Engineering and characterization of human renal proximal tubular cells for applications in vitro toxicology and bioartifical kidneys

Abstract

Renal proximal tubular epithelial cells perform a wide variety of kidney-specific functions. Due to their function in glomerular filtrate concentration and drug transport, they are a major target of drug-induced toxicity and hence important for in vitro nephrotoxicology. However, respective approved in vitro models based on renal cells have not been developed yet. One major obstacle is cellular de-differentiation of human primary renal proximal tubular cells (HPTC), which are most interesting for such applications, under in vitro conditions. HPTC are also important for the development of bioartificial kidneys (BAKs) and also in this application cell performance is of critical importance.
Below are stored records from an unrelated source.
(* ===== verification/Spine.v ===== *)
(** * SPINE addresses and the device tree

    Feature and entity addresses ([src/spine/model/feature_types.c],
    [entity_types.c] and the comparison of [src/common/eebus_data]), features
    ([src/spine/feature/feature.c]), and the look-up of features in the local
    and in remote devices ([device_local.c], [device_remote.c],
    [entity_local.c], [entity_remote.c]).  A NULL pointer is [None]. *)

From S2P Require Import Prelude FeatureFunctions.

(** ** Addresses *)

Record FeatureAddressType := mkFeatureAddress {
  fa_device : option string;
  fa_entity : option (list (option Z));
  fa_feature : option Z;
}.

Record EntityAddressType := mkEntityAddress {
  ea_device : option string;
  ea_entity : option (list (option Z));
}.

#[export] Instance FeatureAddressType_eq_dec : EqDecision FeatureAddressType.
Proof. solve_decision. Defined.
#[export] Instance EntityAddressType_eq_dec : EqDecision EntityAddressType.
Proof. solve_decision. Defined.

(** The comparison of one field of a sequence: both NULL, or equal values. *)
Definition SimpleCompare {A} `{EqDecision A} (a b : option A) : bool :=
  match a, b with
  | Some x, Some y => bool_decide (x = y)
  | None, None => true
  | _, _ => false
  end.

(** [Compare] of [eebus_data_list.c]: the loop over the elements. *)
Fixpoint ListCompare_loop (a b : list (option Z)) : bool :=
  match a, b with
  | x :: a', y :: b' => if negb (SimpleCompare x y) then false else ListCompare_loop a' b'
  | _, _ => true
  end.
Definition ListCompare (a b : option (list (option Z))) : bool :=
  match a, b with
  | Some a, Some b =>
      if bool_decide (length a ≠ length b) then false else ListCompare_loop a b
  | None, None => true
  | _, _ => false
  end.

(** [EebusDataSequenceCompare] with the fields of [feature_address_cfg]. *)
Definition FeatureAddressCompare (a b : option FeatureAddressType) : bool :=
  match a, b with
  | Some a, Some b =>
      if negb (SimpleCompare (fa_device a) (fa_device b)) then false
      else if negb (ListCompare (fa_entity a) (fa_entity b)) then false
      else if negb (SimpleCompare (fa_feature a) (fa_feature b)) then false
      else true
  | None, None => true
  | _, _ => false
  end.

Definition EntityAddressCompare (a b : option EntityAddressType) : bool :=
  match a, b with
  | Some a, Some b =>
      if negb (SimpleCompare (ea_device a) (ea_device b)) then false
      else if negb (ListCompare (ea_entity a) (ea_entity b)) then false
      else true
  | None, None => true
  | _, _ => false
  end.

Definition FeatureAddressIsValid (a : option FeatureAddressType) : bool :=
  match a with
  | None => false
  | Some a => bool_decide (fa_feature a ≠ None) && bool_decide (fa_entity a ≠ None)
              && bool_decide (length (default [] (fa_entity a)) ≠ 0)
  end.

Definition FeatureAddressMatchDevice (a : option FeatureAddressType) (device : option string) : bool :=
  match a, device with
  | Some a, Some d =>
      match fa_device a with Some d' => bool_decide (d' = d) | None => false end
  | _, _ => false
  end.

Definition EntityAddressMatchIds (self : option EntityAddressType)
    (entity_ids : option (list (option Z))) : bool :=
  match self with
  | None => false
  | Some self =>
      if bool_decide (ea_entity self = None) || bool_decide (ea_entity self = Some []) then false
      else if bool_decide (entity_ids = None) || bool_decide (entity_ids = Some []) then false
      else EntityAddressCompare (Some (mkEntityAddress None (ea_entity self)))
             (Some (mkEntityAddress None entity_ids))
  end.

(** ** Features, entities, devices *)

Inductive RoleType := kRoleTypeClient | kRoleTypeServer | kRoleTypeSpecial.
#[export] Instance RoleType_eq_dec : EqDecision RoleType.
Proof. solve_decision. Defined.

(** [FeatureTypeType] is an [int32_t]. *)

(** The fields of [Feature] the look-ups use.  Its address is never NULL. *)
Record Feature := mkFeature {
  address : FeatureAddressType;
  feature_role : RoleType;
  feature_type : Z;
}.

Record Entity := mkEntity {
  entity_address : EntityAddressType;
  features : list Feature;
}.

Record DeviceLocal := mkDeviceLocal {
  dl_address : option string;
  dl_entities : list Entity;
}.

Record DeviceRemote := mkDeviceRemote {
  dr_ski : string;
  dr_address : option string;
  dr_entities : list Entity;
}.

(** A remote feature knows its device and its entity. *)
Record FeatureRemote := mkFeatureRemote {
  fr_feature : Feature;
  fr_entity : EntityAddressType;
  fr_ski : string;
}.

Definition FeatureParametersMatch (feature : option Feature) (role : RoleType) (type : Z) : bool :=
  match feature with
  | None => false
  | Some f =>
      if bool_decide (feature_role f ≠ kRoleTypeSpecial) && bool_decide (feature_role f ≠ role)
      then false
      else if bool_decide (feature_type f ≠ kFeatureTypeTypeGeneric)
              && bool_decide (feature_type f ≠ type)%Z then false
      else true
  end.

(** [GetFeatureWithId] of local and remote entities. *)
Fixpoint GetFeatureWithId_loop (id : Z) (fs : list Feature) : option Feature :=
  match fs with
  | [] => None
  | f :: fs' =>
      match fa_feature (address f) with
      | Some i => if bool_decide (i = id)%Z then Some f else GetFeatureWithId_loop id fs'
      | None => GetFeatureWithId_loop id fs'
      end
  end.
Definition GetFeatureWithId (e : Entity) (feature_id : option Z) : option Feature :=
  match feature_id with None => None | Some id => GetFeatureWithId_loop id (features e) end.

(** [GetFeatureWithTypeAndRole] of local and remote entities. *)
Fixpoint GetFeatureWithTypeAndRole (fs : list Feature) (type : Z) (role : RoleType) : option Feature :=
  match fs with
  | [] => None
  | f :: fs' =>
      if bool_decide (feature_type f = type)%Z && bool_decide (feature_role f = role) then Some f
      else GetFeatureWithTypeAndRole fs' type role
  end.

(** The loop of [GetEntity] of both kinds of device. *)
Fixpoint GetEntity_loop (ids : option (list (option Z))) (es : list Entity) : option Entity :=
  match es with
  | [] => None
  | e :: es' =>
      if EntityAddressMatchIds (Some (entity_address e)) ids then Some e else GetEntity_loop ids es'
  end.

Definition DeviceLocalGetEntity (dl : DeviceLocal) (ids : option (list (option Z))) : option Entity :=
  if bool_decide (ids = None) || bool_decide (ids = Some []) then None
  else GetEntity_loop ids (dl_entities dl).

Definition DeviceRemoteGetEntity (dr : DeviceRemote) (ids : option (list (option Z)))
    : option Entity :=
  GetEntity_loop ids (dr_entities dr).

(** [GetFeatureWithAddress] of [device_local.c] *)
Definition DeviceLocalGetFeatureWithAddress (dl : DeviceLocal) (a : option FeatureAddressType)
    : option Feature :=
  match dl_address dl, a with
  | Some self, Some a =>
      let foreign := match fa_device a with Some d => bool_decide (d ≠ self) | None => false end in
      if foreign then None
      else
        match DeviceLocalGetEntity dl (fa_entity a) with
        | None => None
        | Some e => GetFeatureWithId e (fa_feature a)
        end
  | _, _ => None
  end.

(** [GetFeatureWithAddress] of [device_remote.c]; the address is dereferenced. *)
Definition remote_feature (dr : DeviceRemote) (a : FeatureAddressType) : option FeatureRemote :=
  match DeviceRemoteGetEntity dr (fa_entity a) with
  | None => None
  | Some e =>
      (λ f, mkFeatureRemote f (entity_address e) (dr_ski dr)) <$> GetFeatureWithId e (fa_feature a)
  end.
Definition DeviceRemoteGetFeatureWithAddress {S} (dr : DeviceRemote) (a : option FeatureAddressType)
    : Prog S (option FeatureRemote) :=
  match a with
  | None => crash "NULL feature address"
  | Some a => mret (remote_feature dr a)
  end.

(** An absent device is the given one. *)
Definition with_device (a : FeatureAddressType) (device : option string) : FeatureAddressType :=
  match fa_device a with
  | None => mkFeatureAddress device (fa_entity a) (fa_feature a)
  | Some _ => a
  end.

(** ** Comparison is equality *)

Lemma SimpleCompare_eq {A} `{EqDecision A} (a b : option A) : SimpleCompare a b = bool_decide (a = b).
Proof.
  destruct a as [a|], b as [b|]; try done. simpl. apply bool_decide_ext. naive_solver.
Qed.

Lemma ListCompare_loop_eq (a : list (option Z)) : ∀ b, length a = length b →
  ListCompare_loop a b = bool_decide (a = b).
Proof.
  induction a as [|x a IH]; intros [|y b] Hl; try done. simpl. rewrite SimpleCompare_eq.
  case_bool_decide as Hxy; simpl.
  - rewrite IH by (simpl in Hl; lia). apply bool_decide_ext. naive_solver.
  - symmetry. apply bool_decide_eq_false. naive_solver.
Qed.

Lemma ListCompare_eq (a b : option (list (option Z))) : ListCompare a b = bool_decide (a = b).
Proof.
  destruct a as [a|], b as [b|]; try done. simpl. case_bool_decide as Hl.
  - symmetry. apply bool_decide_eq_false. by intros [= ->].
  - rewrite ListCompare_loop_eq by done. apply bool_decide_ext. naive_solver.
Qed.

(** The generic comparison of addresses is equality, NULL fields included. *)
Lemma FeatureAddressCompare_eq a b : FeatureAddressCompare a b = bool_decide (a = b).
Proof.
  destruct a as [[d e f]|], b as [[d' e' f']|]; try done. simpl.
  rewrite !SimpleCompare_eq, ListCompare_eq.
  repeat case_bool_decide; simplify_eq; try done; naive_solver.
Qed.

Lemma EntityAddressCompare_eq a b : EntityAddressCompare a b = bool_decide (a = b).
Proof.
  destruct a as [[d e]|], b as [[d' e']|]; try done. simpl.
  rewrite !SimpleCompare_eq, ListCompare_eq.
  repeat case_bool_decide; simplify_eq; try done; naive_solver.
Qed.

#[export] Hint Rewrite @SimpleCompare_eq ListCompare_eq FeatureAddressCompare_eq
  EntityAddressCompare_eq : eebus.

(** A local feature found by an address lies under the device's own address. *)
Lemma DeviceLocalGetFeature_device dl a f :
  DeviceLocalGetFeatureWithAddress dl (Some a) = Some f →
  fa_device a = None ∨ fa_device a = dl_address dl.
Proof.
  unfold DeviceLocalGetFeatureWithAddress. destruct (dl_address dl) as [self|]; [|done].
  destruct (fa_device a) as [d|]; [|by left]. case_bool_decide as Hd; [done|].
  intros _. right. by f_equal.
Qed.

(** ** Well-formed devices *)

(** Every feature lies under the address of its entity and of its device. *)
Definition device_wf (device : option string) (es : list Entity) : Prop :=
  ∀ e f, e ∈ es → f ∈ features e →
    fa_device (address f) = device ∧ fa_entity (address f) = ea_entity (entity_address e).

Lemma GetFeatureWithId_spec e id f : GetFeatureWithId e id = Some f →
  f ∈ features e ∧ id ≠ None ∧ fa_feature (address f) = id.
Proof.
  unfold GetFeatureWithId. destruct id as [id|]; [|done].
  induction (features e) as [|f' fs IH]; simpl; [done|].
  destruct (fa_feature (address f')) as [i|] eqn:Hi.
  - case_bool_decide as Hid.
    + intros [= ->]. split_and!; [apply list_elem_of_here|done|congruence].
    + intros (Hin & ? & ?)%IH. split_and!; [by apply list_elem_of_further|done..].
  - intros (Hin & ? & ?)%IH. split_and!; [by apply list_elem_of_further|done..].
Qed.

Lemma EntityAddressMatchIds_spec ea ids : EntityAddressMatchIds (Some ea) ids = true →
  ea_entity ea = ids.
Proof.
  unfold EntityAddressMatchIds. case_match; [done|]. case_match; [done|].
  rewrite EntityAddressCompare_eq, bool_decide_eq_true. by intros [= ->].
Qed.

Lemma GetEntity_loop_spec ids es e : GetEntity_loop ids es = Some e →
  e ∈ es ∧ ea_entity (entity_address e) = ids.
Proof.
  induction es as [|e' es IH]; cbn [GetEntity_loop]; [done|].
  destruct (EntityAddressMatchIds (Some (entity_address e')) ids) eqn:E.
  - intros [= ->]. split; [apply list_elem_of_here|by apply EntityAddressMatchIds_spec].
  - intros [Hin Hids]%IH. split; [by apply list_elem_of_further|done].
Qed.

(** In a well-formed device, the feature found has the address, completed with the device. *)
Lemma DeviceLocalGetFeature_address dl a f :
  device_wf (dl_address dl) (dl_entities dl) →
  DeviceLocalGetFeatureWithAddress dl (Some a) = Some f → address f = with_device a (dl_address dl).
Proof.
  intros Hwf Hf. pose proof (DeviceLocalGetFeature_device _ _ _ Hf) as Hd.
  unfold DeviceLocalGetFeatureWithAddress in Hf. destruct (dl_address dl) as [self|] eqn:Hself; [|done].
  destruct (match fa_device a with Some d => bool_decide (d ≠ self) | None => false end); [done|].
  destruct (DeviceLocalGetEntity dl (fa_entity a)) as [e|] eqn:He; [|done].
  unfold DeviceLocalGetEntity in He. case_match; [done|].
  apply GetEntity_loop_spec in He as [Hin Hids].
  apply GetFeatureWithId_spec in Hf as (Hfin & _ & Hid).
  destruct (Hwf e f Hin Hfin) as [H1 H2]. destruct (address f) as [d en fe], a as [d' en' fe'].
  unfold with_device. simpl in *. destruct Hd as [->| ->]; congruence.
Qed.

Lemma remote_feature_address dr a f :
  device_wf (dr_address dr) (dr_entities dr) → fa_device a = dr_address dr →
  remote_feature dr a = Some f → address (fr_feature f) = a.
Proof.
  intros Hwf Hdev Hf. unfold remote_feature, DeviceRemoteGetEntity in Hf.
  destruct (GetEntity_loop (fa_entity a) (dr_entities dr)) as [e|] eqn:He; [|done].
  apply GetEntity_loop_spec in He as [Hin Hids].
  destruct (GetFeatureWithId e (fa_feature a)) as [f'|] eqn:Hf'; [|done]. injection Hf as <-.
  apply GetFeatureWithId_spec in Hf' as (Hfin & _ & Hid).
  destruct (Hwf e f' Hin Hfin) as [H1 H2]. simpl.
  destruct (address f') as [d en fe], a as [d' en' fe']. simpl in *. congruence.
Qed.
In order to establish a reliable source and to characterize cell performance, I established in the laboratory a protocol for isolating HPTC from human kidney samples. The freshly isolated HPTC were characterized using qPCR, immunostaining, immunoblotting and functional assays. In addition, I characterized commercial HPTC. The results showed that both freshly isolated and commercial HPTC displayed many characteristics of HPTC, but showed some changes in gene expression patterns and expressed some markers specific for other parts of the nephron.

I also established a co-culture system between HPTC and human primary endothelial cells. The results showed that HPTC stimulated endothelial cells to secrete a mixture of growth factors, which in turn improved HPTC performance. HPTC showed improved proliferation, marker gene expression and enzyme activity in co-cultures. Also, the long-term maintenance of epithelia formed by HPTC was improved. In order to determine which growth factors were responsible for these effects, qPCR analysis was performed. The results pointed to a central role of transforming growth factor-?1 (TGF-?1) and its antagonist alpha-2-macroglobulin (A2M). The impact of these factors on HPTC was further confirmed by additional experimental approaches involving supplementation with recombinant growth factors. Overall, the results showed that HPTC induced endothelial cells to secrete increased amounts of specific growth factors, which balanced each other functionally and improved cell performance. Together, the results revealed that co-culture systems are useful for analyzing the cross-talk between these cell types which plays an important role in renal disease and repair. Furthermore, the characterization of defined microenvironments, which positively affect HPTC, is helpful for improving the performance of this cell type in in vitro applications.

The central role of TGF-?1 and its antagonists in regulating HPTC performance was further confirmed by our findings that treatment with bone morphogenetic protein-7 (BMP-7), which is a TGF-?1 antagonist, improved maintenance of epithelia formed by HPTC for extended time periods. In addition, the functional performance of the HPTC was improved. The effects of BMP-7 were strongly concentration-dependent. Following these findings, I generated BMP-7-expressing HPTC by genetic engineering for the development of BMP-7-producing bioartificial kidneys. The hypothesis underlying this work was that HPTC-produced BMP-7 would improve cell performance in the device by autocrine/paracrine signaling. Furthermore, pre-clinical studies revealed beneficial effects of BMP-7 on kidney recovery and hence there is a substantial interest in using BMP-7 for the treatment of kidney disease. Apart from the improvement of cellular functions, a BMP-7-producing BAK would allow the delivery of the growth factor to kidney patients. My results showed that HPTC-produced BMP-7 was bioactive and improved HPTC performance through autocrine signaling. In addition, our results suggested that the amount of BMP-7 produced by HPTC would be sufficient for therapeutic applications.